[TASK INPUTS — start]

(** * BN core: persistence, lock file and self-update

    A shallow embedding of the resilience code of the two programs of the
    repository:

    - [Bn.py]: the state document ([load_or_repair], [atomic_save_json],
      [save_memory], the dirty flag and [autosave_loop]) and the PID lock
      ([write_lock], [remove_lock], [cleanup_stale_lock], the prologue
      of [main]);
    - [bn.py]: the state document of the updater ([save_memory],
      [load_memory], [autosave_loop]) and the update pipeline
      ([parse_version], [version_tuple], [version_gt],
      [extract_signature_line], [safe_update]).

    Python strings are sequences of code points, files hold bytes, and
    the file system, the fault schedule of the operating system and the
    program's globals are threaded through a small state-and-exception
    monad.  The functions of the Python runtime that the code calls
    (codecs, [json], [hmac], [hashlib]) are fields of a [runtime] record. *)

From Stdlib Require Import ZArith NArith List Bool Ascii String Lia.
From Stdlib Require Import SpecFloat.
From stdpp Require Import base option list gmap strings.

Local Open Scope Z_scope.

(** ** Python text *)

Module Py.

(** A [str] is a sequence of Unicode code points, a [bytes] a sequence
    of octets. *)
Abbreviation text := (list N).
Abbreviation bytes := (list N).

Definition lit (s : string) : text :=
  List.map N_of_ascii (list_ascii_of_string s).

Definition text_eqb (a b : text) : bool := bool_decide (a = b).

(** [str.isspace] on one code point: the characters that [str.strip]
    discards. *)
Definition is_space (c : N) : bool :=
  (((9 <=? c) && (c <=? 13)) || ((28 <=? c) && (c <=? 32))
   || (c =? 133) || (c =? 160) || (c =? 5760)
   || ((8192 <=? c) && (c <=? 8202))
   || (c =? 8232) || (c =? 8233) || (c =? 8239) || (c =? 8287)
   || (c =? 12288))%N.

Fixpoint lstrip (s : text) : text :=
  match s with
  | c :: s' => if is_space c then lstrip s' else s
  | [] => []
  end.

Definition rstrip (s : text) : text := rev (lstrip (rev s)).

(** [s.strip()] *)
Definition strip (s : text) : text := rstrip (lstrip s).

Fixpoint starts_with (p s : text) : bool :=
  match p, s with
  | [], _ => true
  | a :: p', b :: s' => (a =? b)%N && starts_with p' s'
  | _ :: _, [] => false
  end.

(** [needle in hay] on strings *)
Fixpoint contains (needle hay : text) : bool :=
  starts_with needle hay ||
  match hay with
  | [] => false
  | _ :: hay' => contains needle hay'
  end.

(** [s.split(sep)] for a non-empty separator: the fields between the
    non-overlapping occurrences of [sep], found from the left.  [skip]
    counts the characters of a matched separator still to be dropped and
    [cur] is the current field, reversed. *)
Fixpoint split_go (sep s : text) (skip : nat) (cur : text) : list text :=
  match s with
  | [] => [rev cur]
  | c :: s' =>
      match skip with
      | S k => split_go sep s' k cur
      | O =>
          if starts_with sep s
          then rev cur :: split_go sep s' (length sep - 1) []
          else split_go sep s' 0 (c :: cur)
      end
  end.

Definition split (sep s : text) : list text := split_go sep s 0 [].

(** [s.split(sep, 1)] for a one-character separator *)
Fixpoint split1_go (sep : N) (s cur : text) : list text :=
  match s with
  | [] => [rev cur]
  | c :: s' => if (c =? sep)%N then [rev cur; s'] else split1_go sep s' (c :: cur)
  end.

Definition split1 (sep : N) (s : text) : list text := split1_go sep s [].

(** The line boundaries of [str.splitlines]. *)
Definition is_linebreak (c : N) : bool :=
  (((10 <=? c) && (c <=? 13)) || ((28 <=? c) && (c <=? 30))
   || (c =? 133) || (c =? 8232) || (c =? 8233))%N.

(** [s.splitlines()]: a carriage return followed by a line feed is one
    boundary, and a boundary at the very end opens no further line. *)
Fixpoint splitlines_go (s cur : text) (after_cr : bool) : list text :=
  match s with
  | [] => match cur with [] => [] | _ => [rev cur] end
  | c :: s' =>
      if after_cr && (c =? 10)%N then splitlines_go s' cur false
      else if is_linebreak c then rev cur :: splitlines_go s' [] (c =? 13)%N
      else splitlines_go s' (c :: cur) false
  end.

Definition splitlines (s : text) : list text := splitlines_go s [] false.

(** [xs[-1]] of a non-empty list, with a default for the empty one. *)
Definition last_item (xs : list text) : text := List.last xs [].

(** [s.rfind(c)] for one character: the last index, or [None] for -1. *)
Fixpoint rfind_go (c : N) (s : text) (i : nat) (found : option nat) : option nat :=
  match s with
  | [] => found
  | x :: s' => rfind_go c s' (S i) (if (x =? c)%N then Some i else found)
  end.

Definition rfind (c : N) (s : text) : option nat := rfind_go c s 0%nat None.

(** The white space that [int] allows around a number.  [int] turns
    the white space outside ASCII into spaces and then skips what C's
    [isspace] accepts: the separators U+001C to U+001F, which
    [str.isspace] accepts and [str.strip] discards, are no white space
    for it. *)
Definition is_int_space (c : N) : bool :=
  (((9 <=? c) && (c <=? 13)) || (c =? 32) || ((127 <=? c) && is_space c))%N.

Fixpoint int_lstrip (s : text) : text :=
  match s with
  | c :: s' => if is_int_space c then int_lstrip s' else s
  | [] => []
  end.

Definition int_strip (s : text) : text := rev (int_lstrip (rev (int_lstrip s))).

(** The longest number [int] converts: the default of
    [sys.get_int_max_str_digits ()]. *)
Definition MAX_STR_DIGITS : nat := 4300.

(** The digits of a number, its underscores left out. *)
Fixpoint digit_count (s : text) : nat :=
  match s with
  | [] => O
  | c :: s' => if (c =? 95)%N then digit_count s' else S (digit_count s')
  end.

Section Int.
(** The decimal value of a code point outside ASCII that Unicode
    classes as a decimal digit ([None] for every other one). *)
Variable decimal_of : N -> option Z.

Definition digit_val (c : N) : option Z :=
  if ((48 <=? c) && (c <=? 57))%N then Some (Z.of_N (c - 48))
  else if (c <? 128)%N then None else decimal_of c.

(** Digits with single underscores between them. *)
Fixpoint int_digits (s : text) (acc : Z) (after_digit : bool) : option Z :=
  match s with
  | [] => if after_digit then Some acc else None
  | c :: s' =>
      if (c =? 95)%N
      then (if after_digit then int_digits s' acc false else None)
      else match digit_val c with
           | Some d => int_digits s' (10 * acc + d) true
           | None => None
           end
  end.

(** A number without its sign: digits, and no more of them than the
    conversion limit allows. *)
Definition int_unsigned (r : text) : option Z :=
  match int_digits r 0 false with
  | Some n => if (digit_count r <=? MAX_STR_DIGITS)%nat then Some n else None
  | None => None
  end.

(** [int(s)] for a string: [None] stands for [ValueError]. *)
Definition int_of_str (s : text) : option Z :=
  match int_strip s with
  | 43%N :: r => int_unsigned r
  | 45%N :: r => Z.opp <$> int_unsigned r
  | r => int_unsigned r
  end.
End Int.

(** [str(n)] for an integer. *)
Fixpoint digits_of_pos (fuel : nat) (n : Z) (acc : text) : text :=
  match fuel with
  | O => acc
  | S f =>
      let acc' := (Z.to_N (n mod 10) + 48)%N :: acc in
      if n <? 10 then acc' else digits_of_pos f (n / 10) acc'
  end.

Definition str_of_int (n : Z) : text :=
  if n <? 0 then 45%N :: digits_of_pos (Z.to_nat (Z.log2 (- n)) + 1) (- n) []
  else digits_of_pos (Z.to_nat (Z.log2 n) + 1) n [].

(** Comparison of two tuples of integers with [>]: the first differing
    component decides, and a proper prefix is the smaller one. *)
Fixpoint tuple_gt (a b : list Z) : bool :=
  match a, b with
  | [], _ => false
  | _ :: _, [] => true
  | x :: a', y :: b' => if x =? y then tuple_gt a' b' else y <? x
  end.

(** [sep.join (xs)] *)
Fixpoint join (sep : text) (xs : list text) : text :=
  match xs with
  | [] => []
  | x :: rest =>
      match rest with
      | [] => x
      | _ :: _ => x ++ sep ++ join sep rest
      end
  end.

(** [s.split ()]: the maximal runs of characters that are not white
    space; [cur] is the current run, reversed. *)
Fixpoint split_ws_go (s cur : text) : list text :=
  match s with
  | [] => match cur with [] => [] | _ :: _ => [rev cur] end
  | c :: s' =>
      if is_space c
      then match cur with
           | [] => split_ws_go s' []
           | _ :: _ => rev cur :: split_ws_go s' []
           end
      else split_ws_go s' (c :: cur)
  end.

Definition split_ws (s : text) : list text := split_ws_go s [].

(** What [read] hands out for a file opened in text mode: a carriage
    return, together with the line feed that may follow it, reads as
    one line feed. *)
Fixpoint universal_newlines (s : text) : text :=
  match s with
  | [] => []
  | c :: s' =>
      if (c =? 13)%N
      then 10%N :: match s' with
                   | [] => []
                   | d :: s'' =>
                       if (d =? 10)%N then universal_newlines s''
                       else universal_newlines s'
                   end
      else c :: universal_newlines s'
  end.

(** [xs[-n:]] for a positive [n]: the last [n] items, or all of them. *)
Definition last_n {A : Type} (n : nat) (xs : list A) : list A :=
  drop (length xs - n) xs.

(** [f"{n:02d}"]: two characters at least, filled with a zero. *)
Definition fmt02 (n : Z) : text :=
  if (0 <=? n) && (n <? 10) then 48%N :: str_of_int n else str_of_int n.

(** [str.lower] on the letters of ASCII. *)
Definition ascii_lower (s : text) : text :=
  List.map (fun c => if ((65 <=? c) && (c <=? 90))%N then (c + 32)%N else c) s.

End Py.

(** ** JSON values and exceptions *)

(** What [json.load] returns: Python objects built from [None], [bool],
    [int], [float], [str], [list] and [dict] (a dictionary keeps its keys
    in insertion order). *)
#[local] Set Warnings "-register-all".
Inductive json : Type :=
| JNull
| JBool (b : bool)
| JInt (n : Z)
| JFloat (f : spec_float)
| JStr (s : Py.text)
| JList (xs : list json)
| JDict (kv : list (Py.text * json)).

[TASK INPUTS — finish]

• WHAT YOU HAVE TO DO: The reply should hold only the lines from the beginning of the listing to the line with "Fixpoint lstrip (s", both ends included, unchanged.

• WORKED SOLUTION:
(** * BN core: persistence, lock file and self-update

    A shallow embedding of the resilience code of the two programs of the
    repository:

    - [Bn.py]: the state document ([load_or_repair], [atomic_save_json],
      [save_memory], the dirty flag and [autosave_loop]) and the PID lock
      ([write_lock], [remove_lock], [cleanup_stale_lock], the prologue
      of [main]);
    - [bn.py]: the state document of the updater ([save_memory],
      [load_memory], [autosave_loop]) and the update pipeline
      ([parse_version], [version_tuple], [version_gt],
      [extract_signature_line], [safe_update]).

    Python strings are sequences of code points, files hold bytes, and
    the file system, the fault schedule of the operating system and the
    program's globals are threaded through a small state-and-exception
    monad.  The functions of the Python runtime that the code calls
    (codecs, [json], [hmac], [hashlib]) are fields of a [runtime] record. *)

From Stdlib Require Import ZArith NArith List Bool Ascii String Lia.
From Stdlib Require Import SpecFloat.
From stdpp Require Import base option list gmap strings.

Local Open Scope Z_scope.

(** ** Python text *)

Module Py.

(** A [str] is a sequence of Unicode code points, a [bytes] a sequence
    of octets. *)
Abbreviation text := (list N).
Abbreviation bytes := (list N).

Definition lit (s : string) : text :=
  List.map N_of_ascii (list_ascii_of_string s).

Definition text_eqb (a b : text) : bool := bool_decide (a = b).

(** [str.isspace] on one code point: the characters that [str.strip]
    discards. *)
Definition is_space (c : N) : bool :=
  (((9 <=? c) && (c <=? 13)) || ((28 <=? c) && (c <=? 32))
   || (c =? 133) || (c =? 160) || (c =? 5760)
   || ((8192 <=? c) && (c <=? 8202))
   || (c =? 8232) || (c =? 8233) || (c =? 8239) || (c =? 8287)
   || (c =? 12288))%N.

Fixpoint lstrip (s : text) : text :=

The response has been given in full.